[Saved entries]

(* ===== verification/Worker.v ===== *)
(** * Claiming resources ([server/core/db_instance_worker.py])

    A dispatcher owns a resource while its [worker_id] is on the row; the lease
    bounds how long another dispatcher must wait before it may take over. *)

From S2P Require Import Prelude Models Config WriteGuard.

Definition claim_serialization {A : Type} (block : M (Session DB) A) : M (Session DB) A :=
  serialized_resource_write block.

(** The constructor's check. *)
Definition valid_worker_id (worker_id : string) : bool :=
  negb (String.eqb worker_id EmptyString) && (String.length worker_id <=? 64)%nat.

(** [column IS NULL OR column <= now] *)
Definition null_or_due (t : option time) (now : time) : bool :=
  match t with None => true | Some u => u <=? now end.

(** [column IS NOT NULL AND column <= now] *)
Definition due (t : option time) (now : time) : bool :=
  match t with None => false | Some u => u <=? now end.

(** The [WHERE] clause of the claim query. *)
Definition claimable (now : time) (r : DBInstanceResource) : bool :=
  ((r_status r == DBInstanceStatus.CREATING)
   || (r_status r == DBInstanceStatus.DELETING)
   || (r_status r == DBInstanceStatus.RESTORING)
   || ((r_status r == DBInstanceStatus.COOLING_DOWN) && due (r_cooldown_until r) now)
   || ((r_status r == DBInstanceStatus.FAILED) && r_cleanup_required r))
  && (r_provisioning_mode r != ProvisioningMode.DEDICATED)
  && null_or_due (r_next_retry_at r) now
  && ((r_worker_id r == None) || null_or_due (r_worker_lease_until r) now).

(** [ORDER BY created_at, id] *)
Definition created_before (a b : DBInstanceResource) : bool :=
  key_le (r_created_at a, r_id a) (r_created_at b, r_id b).

Definition claim_candidate (now : time) (db : DB) : option DBInstanceResource :=
  first_by created_before (filter (λ r, claimable now r = true) (snd <$> map_to_list (resources db))).

Section worker.
  Context (config : TenantProvisioningConfig) (worker_id : string).

Definition claim_one (now : time) : M (Session DB) (option string) :=
  claim_serialization (
    candidate ← query (claim_candidate now);
    match candidate with
    | None => rollback ;; mret None
    | Some resource =>
        let resource :=
          resource <| r_worker_id := Some worker_id |>
                   <| r_worker_lease_until := Some (now + seconds (worker_claim_ttl_seconds config)) |> in
        execute (put_resource resource) ;;
        commit ;;
        mret (Some (r_id resource))
    end).

Definition renew_claim (now : time) (resource_id : string) : M (Session DB) bool :=
  claim_serialization (
    found ← query (λ db, resources db !! resource_id);
    match found with
    | Some resource =>
        if (r_worker_id resource == Some worker_id) then
          execute (put_resource
            (resource <| r_worker_lease_until :=
               Some (now + seconds (worker_claim_ttl_seconds config)) |>)) ;;
          commit ;;
          mret true
        else rollback ;; mret false
    | None => rollback ;; mret false
    end).

(** Called with the retry count already incremented, so [retry_count >= 1]. *)
Definition backoff (retry_count : Z) : Z :=
  seconds (Z.min (worker_initial_backoff_seconds config * 2 ^ (retry_count - 1))
                 (worker_max_backoff_seconds config)).

End worker.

What is being asked>
Please go over the data above and copy each line with "DBInstanceStatus" in it.

Completed exercise>
  ((r_status r == DBInstanceStatus.CREATING)
   || (r_status r == DBInstanceStatus.DELETING)
   || (r_status r == DBInstanceStatus.RESTORING)
   || ((r_status r == DBInstanceStatus.COOLING_DOWN) && due (r_cooldown_until r) now)
   || ((r_status r == DBInstanceStatus.FAILED) && r_cleanup_required r))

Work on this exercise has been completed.